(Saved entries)
=== Section Start ===

Lemma log_while_tail (pre : Buffer) (events : list Event) (fuel : nat)
      (t : chunk_tail) :
  (List.length (tail_bytes t) <= fuel)%nat ->
  log_while utf8_decode fuel (pre ++ tail_bytes t) (List.length pre) events
  = Some (events ++ tail_events t, Normal tt).
Proof.
  intros Hfuel. destruct t.
  - simpl. rewrite !app_nil_r.
    destruct fuel; simpl; rewrite Nat.ltb_irrefl; reflexivity.
  - simpl in Hfuel. destruct fuel as [|fuel]; [lia|].
    cbn [log_while tail_bytes tail_events].
    replace (_ <? _)%nat with true
      by (symmetry; apply Nat.ltb_lt; rewrite length_app; simpl; lia).
    rewrite Buffer_get_app. change (strict_eq (Some (byte_to_Z STX)) 1) with true.
    cbn [negb].
    replace (List.length (pre ++ [STX]) - (List.length pre + 2))%nat with 0%nat
      by (rewrite length_app; simpl; lia).
    cbn [scan_STX].
    replace (Buffer_get (pre ++ [STX]) (List.length pre + 1)) with (@None Z).
    2:{ replace (List.length pre + 1)%nat with (List.length (pre ++ [STX]))
          by (rewrite length_app; simpl; lia).
        symmetry. apply Buffer_get_end. }
    replace (toString_utf8 utf8_decode (pre ++ [STX]) (List.length pre + 2)
                           (List.length pre + 2)) with "".
    2:{ unfold toString_utf8.
        replace (_ <=? _)%nat with true; [reflexivity|].
        symmetry. apply Nat.leb_le. lia. }
    destruct fuel; cbn [log_while];
      (replace (_ <? _)%nat with false
        by (symmetry; apply Nat.ltb_ge; rewrite length_app; simpl; lia));
      reflexivity.
Qed.

Lemma log_while_records_tail (records : list (byte * Buffer)) (t : chunk_tail) :
  Forall text_ok records ->
  forall (pre : Buffer) (events : list Event) (fuel : nat),
    (List.length (log_chunk records ++ tail_bytes t) <= fuel)%nat ->
    log_while utf8_decode fuel (pre ++ log_chunk records ++ tail_bytes t)
              (List.length pre) events
    = Some (events ++ map (debug_of utf8_decode) records ++ tail_events t,
            Normal tt).
Proof.
  induction 1 as [|[lvl text] rs Hok Hrs IH]; intros pre events fuel Hfuel.
  - cbn [log_chunk flat_map map app] in *. apply log_while_tail. exact Hfuel.
  - unfold text_ok in Hok. simpl in Hok.
    change (log_chunk ((lvl, text) :: rs))
      with (STX :: lvl :: text ++ log_chunk rs) in *.
    cbn [app] in *. rewrite <- app_assoc in *.
    set (rest := log_chunk rs ++ tail_bytes t) in *.
    simpl in Hfuel. rewrite length_app in Hfuel.
    destruct fuel as [|fuel]; [lia|].
    cbn [log_while].
    replace (_ <? _)%nat with true
      by (symmetry; apply Nat.ltb_lt; rewrite length_app; simpl; lia).
    rewrite Buffer_get_app. change (strict_eq (Some (byte_to_Z STX)) 1) with true.
    cbn [negb].
    replace (pre ++ STX :: lvl :: text ++ rest)
      with ((pre ++ [STX; lvl]) ++ text ++ rest)
      by (rewrite <- app_assoc; reflexivity).
    assert (Hlen : (List.length pre + 2 = List.length (pre ++ [STX; lvl]))%nat)
      by (rewrite length_app; simpl; lia).
    replace (List.length ((pre ++ [STX; lvl]) ++ text ++ rest)
             - (List.length pre + 2))%nat
      with (List.length text + List.length rest)%nat
      by (rewrite !length_app; simpl; lia).
    rewrite Hlen.
    rewrite (scan_STX_text text _ _ Hok (log_tail_head rs t)).
    rewrite toString_utf8_text.
    replace (Buffer_get _ (List.length pre + 1))
      with (Some (byte_to_Z lvl)).
    2:{ rewrite <- app_assoc.
        replace (pre ++ [STX; lvl] ++ text ++ rest)
          with ((pre ++ [STX]) ++ lvl :: text ++ rest)
          by (rewrite <- app_assoc; reflexivity).
        replace (List.length pre + 1)%nat with (List.length (pre ++ [STX]))
          by (rewrite length_app; simpl; lia).
        rewrite Buffer_get_app. reflexivity. }
    rewrite app_assoc.
    rewrite <- (length_app (pre ++ [STX; lvl]) text).
    unfold rest. rewrite IH by (fold rest; lia).
    cbn [map app]. rewrite <- app_assoc. reflexivity.
Qed.

(** A run of bytes up to its first marker. *)
Lemma span_STX (r : Buffer) :
  exists text r',
    r = text ++ r' /\ ~ In STX text /\ (r' = [] \/ exists r'', r' = STX :: r'').
Proof.
  induction r as [|b r (text & r' & Hr & Hno & Hr')].
  - exists [], []. split; [reflexivity|]. split; [intros []|left; reflexivity].
  - destruct (Byte.eqb b STX) eqn:E.
    + apply Byte.byte_dec_bl in E. subst b.
      exists [], (STX :: r). split; [reflexivity|].
      split; [intros [] | right; eexists; reflexivity].
    + exists (b :: text), r'. split; [rewrite Hr; reflexivity|].
      split; [|exact Hr'].
      intros [Hb|Hin]; [|exact (Hno Hin)].
      subst b. discriminate E.
Qed.

(** Every chunk that starts with a marker is made of whole records and,
    possibly, a last marker. *)
Lemma parse_STX (n : nat) :
  forall rest : Buffer,
    (List.length rest <= n)%nat ->
    exists records t,
      Forall text_ok records
      /\ STX :: rest = log_chunk records ++ tail_bytes t.
Proof.
  induction n as [|n IH]; intros rest Hn.
  - destruct rest; [|simpl in Hn; lia].
    exists [], tail_marker. split; [constructor|reflexivity].
  - destruct rest as [|lvl r].
    + exists [], tail_marker. split; [constructor|reflexivity].
    + destruct (span_STX r) as (text & r' & Hr & Hno & [Hr'|[r'' Hr']]).
      * exists [(lvl, text)], tail_none. split; [repeat constructor; exact Hno|].
        subst. unfold log_chunk. cbn [flat_map log_record fst snd tail_bytes].
        rewrite !app_nil_r. reflexivity.
      * destruct (IH r'') as (records & t & Hok & Hparse).
        { subst. simpl in Hn. rewrite length_app in Hn. simpl in Hn. lia. }
        exists ((lvl, text) :: records), t.
        split; [constructor; [exact Hno | exact Hok]|].
        change (log_chunk ((lvl, text) :: records))
          with (STX :: lvl :: text ++ log_chunk records).
        cbn [app]. rewrite <- app_assoc, <- Hparse. subst. reflexivity.
Qed.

=== Section End ===

None of the records may be omitted; each is to be printed exactly.

Lemma log_while_tail (pre : Buffer) (events : list Event) (fuel : nat)
      (t : chunk_tail) :
  (List.length (tail_bytes t) <= fuel)%nat ->
  log_while utf8_decode fuel (pre ++ tail_bytes t) (List.length pre) events
  = Some (events ++ tail_events t, Normal tt).
Proof.
  intros Hfuel. destruct t.
  - simpl. rewrite !app_nil_r.
    destruct fuel; simpl; rewrite Nat.ltb_irrefl; reflexivity.
  - simpl in Hfuel. destruct fuel as [|fuel]; [lia|].
    cbn [log_while tail_bytes tail_events].
    replace (_ <? _)%nat with true
      by (symmetry; apply Nat.ltb_lt; rewrite length_app; simpl; lia).
    rewrite Buffer_get_app. change (strict_eq (Some (byte_to_Z STX)) 1) with true.
    cbn [negb].
    replace (List.length (pre ++ [STX]) - (List.length pre + 2))%nat with 0%nat
      by (rewrite length_app; simpl; lia).
    cbn [scan_STX].
    replace (Buffer_get (pre ++ [STX]) (List.length pre + 1)) with (@None Z).
    2:{ replace (List.length pre + 1)%nat with (List.length (pre ++ [STX]))
          by (rewrite length_app; simpl; lia).
        symmetry. apply Buffer_get_end. }
    replace (toString_utf8 utf8_decode (pre ++ [STX]) (List.length pre + 2)
                           (List.length pre + 2)) with "".
    2:{ unfold toString_utf8.
        replace (_ <=? _)%nat with true; [reflexivity|].
        symmetry. apply Nat.leb_le. lia. }
    destruct fuel; cbn [log_while];
      (replace (_ <? _)%nat with false
        by (symmetry; apply Nat.ltb_ge; rewrite length_app; simpl; lia));
      reflexivity.
Qed.

Lemma log_while_records_tail (records : list (byte * Buffer)) (t : chunk_tail) :
  Forall text_ok records ->
  forall (pre : Buffer) (events : list Event) (fuel : nat),
    (List.length (log_chunk records ++ tail_bytes t) <= fuel)%nat ->
    log_while utf8_decode fuel (pre ++ log_chunk records ++ tail_bytes t)
              (List.length pre) events
    = Some (events ++ map (debug_of utf8_decode) records ++ tail_events t,
            Normal tt).
Proof.
  induction 1 as [|[lvl text] rs Hok Hrs IH]; intros pre events fuel Hfuel.
  - cbn [log_chunk flat_map map app] in *. apply log_while_tail. exact Hfuel.
  - unfold text_ok in Hok. simpl in Hok.
    change (log_chunk ((lvl, text) :: rs))
      with (STX :: lvl :: text ++ log_chunk rs) in *.
    cbn [app] in *. rewrite <- app_assoc in *.
    set (rest := log_chunk rs ++ tail_bytes t) in *.
    simpl in Hfuel. rewrite length_app in Hfuel.
    destruct fuel as [|fuel]; [lia|].
    cbn [log_while].
    replace (_ <? _)%nat with true
      by (symmetry; apply Nat.ltb_lt; rewrite length_app; simpl; lia).
    rewrite Buffer_get_app. change (strict_eq (Some (byte_to_Z STX)) 1) with true.
    cbn [negb].
    replace (pre ++ STX :: lvl :: text ++ rest)
      with ((pre ++ [STX; lvl]) ++ text ++ rest)
      by (rewrite <- app_assoc; reflexivity).
    assert (Hlen : (List.length pre + 2 = List.length (pre ++ [STX; lvl]))%nat)
      by (rewrite length_app; simpl; lia).
    replace (List.length ((pre ++ [STX; lvl]) ++ text ++ rest)
             - (List.length pre + 2))%nat
      with (List.length text + List.length rest)%nat
      by (rewrite !length_app; simpl; lia).
    rewrite Hlen.
    rewrite (scan_STX_text text _ _ Hok (log_tail_head rs t)).
    rewrite toString_utf8_text.
    replace (Buffer_get _ (List.length pre + 1))
      with (Some (byte_to_Z lvl)).
    2:{ rewrite <- app_assoc.
        replace (pre ++ [STX; lvl] ++ text ++ rest)
          with ((pre ++ [STX]) ++ lvl :: text ++ rest)
          by (rewrite <- app_assoc; reflexivity).
        replace (List.length pre + 1)%nat with (List.length (pre ++ [STX]))
          by (rewrite length_app; simpl; lia).
        rewrite Buffer_get_app. reflexivity. }
    rewrite app_assoc.
    rewrite <- (length_app (pre ++ [STX; lvl]) text).
    unfold rest. rewrite IH by (fold rest; lia).
    cbn [map app]. rewrite <- app_assoc. reflexivity.
Qed.

(** A run of bytes up to its first marker. *)
Lemma span_STX (r : Buffer) :
  exists text r',
    r = text ++ r' /\ ~ In STX text /\ (r' = [] \/ exists r'', r' = STX :: r'').
Proof.
  induction r as [|b r (text & r' & Hr & Hno & Hr')].
  - exists [], []. split; [reflexivity|]. split; [intros []|left; reflexivity].
  - destruct (Byte.eqb b STX) eqn:E.
    + apply Byte.byte_dec_bl in E. subst b.
      exists [], (STX :: r). split; [reflexivity|].
      split; [intros [] | right; eexists; reflexivity].
    + exists (b :: text), r'. split; [rewrite Hr; reflexivity|].
      split; [|exact Hr'].
      intros [Hb|Hin]; [|exact (Hno Hin)].
      subst b. discriminate E.
Qed.

(** Every chunk that starts with a marker is made of whole records and,
    possibly, a last marker. *)
Lemma parse_STX (n : nat) :
  forall rest : Buffer,
    (List.length rest <= n)%nat ->
    exists records t,
      Forall text_ok records
      /\ STX :: rest = log_chunk records ++ tail_bytes t.
Proof.
  induction n as [|n IH]; intros rest Hn.
  - destruct rest; [|simpl in Hn; lia].
    exists [], tail_marker. split; [constructor|reflexivity].
  - destruct rest as [|lvl r].
    + exists [], tail_marker. split; [constructor|reflexivity].
    + destruct (span_STX r) as (text & r' & Hr & Hno & [Hr'|[r'' Hr']]).
      * exists [(lvl, text)], tail_none. split; [repeat constructor; exact Hno|].
        subst. unfold log_chunk. cbn [flat_map log_record fst snd tail_bytes].
        rewrite !app_nil_r. reflexivity.
      * destruct (IH r'') as (records & t & Hok & Hparse).
        { subst. simpl in Hn. rewrite length_app in Hn. simpl in Hn. lia. }
        exists ((lvl, text) :: records), t.
        split; [constructor; [exact Hno | exact Hok]|].
        change (log_chunk ((lvl, text) :: records))
          with (STX :: lvl :: text ++ log_chunk records).
        cbn [app]. rewrite <- app_assoc, <- Hparse. subst. reflexivity.
Qed.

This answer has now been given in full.